[[ DATA FOR REVIEW open ]]
(** X2: the route that creates a user answers with the very document the
    store saved, in the store the save produced; when the save rejects it
    answers nothing, logs the error and leaves the store as it was.  It
    never sends a text and its promise never rejects. *)
Theorem create_user_cases {db : Type} {store : Store db}
    (s : db) (username : option string) :
  (exists u s', User_save s username = Ok (u, s')
     /\ post_api_users username s = (Json (Reply.OfUser u), s'))
  \/ (exists e, User_save s username = Err e
        /\ post_api_users username s = (Logged e, s)).
Proof.
  destruct (User_save s username) as [[u s'] | e] eqn:H.
  - left. exists u, s'. split; [ reflexivity | ].
    apply post_api_users_saved, H.
  - right. exists e. split; [ reflexivity | ].
    apply post_api_users_rejected, H.
Qed.

(** ** The logs route at its edges *)

(** X3: for an id the lookup resolves to no document, the logs route answers
    "could not find user" whatever [from], [to] and [limit] are, and the
    store is as before. *)
Theorem logs_for_unknown_user {db : Type} {store : Store db}
    (host : JSDate.Host) (s : db) (id : string) (from to limit : option string) :
  User_findById s id = Ok None ->
  get_api_users_logs host id from to limit s = (Send "could not find user", s).
Proof.
  intros H. unfold get_api_users_logs, async, bind, await_read.
  rewrite H. reflexivity.
Qed.

Lemma logs_for_unknown_user_witness :
  User_findById db_two "id9" = Ok None
  /\ get_api_users_logs JSDate.utc_host "id9" (Some "2020-01-01") None
       (Some "3") db_two
     = (Send "could not find user", db_two).
Proof.
  assert (User_findById db_two "id9" = Ok None) as H by reflexivity.
  exact (conj H (logs_for_unknown_user JSDate.utc_host db_two "id9"
                   (Some "2020-01-01") None (Some "3") H)).
Defined.

(** X4: with no [limit] in the query of an existing user, the store is
    queried with the cap NaN: the 500 of [+limit ?? 500] is not used. *)
Theorem logs_without_limit {db : Type} {store : Store db}
    (host : JSDate.Host) (s : db) (id : string) (from to : option string)
    (user : User.t) :
  User_findById s id = Ok (Some user) ->
  get_api_users_logs host id from to None s =
  match Exercise_find s (filter host id from to) (JS.Num JS.NaN) with
  | Ok exercises =>
      (Json (Reply.OfLogs
         {| Reply.logs_username := User.username user;
            Reply.count := List.length exercises;
            Reply.logs_id := User._id user;
            Reply.log := map (log_entry host) exercises |}),
       s)
  | Err e => (Rejected e, s)
  end.
Proof.
  intros H.
  rewrite (get_api_users_logs_found host s id from to None user H).
  reflexivity.
Qed.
[[ DATA FOR REVIEW closed ]]
→ EXERCISE DESCRIPTION: Answer only with how many lines in the records include "string".

→ PROBLEM SOLUTION: 3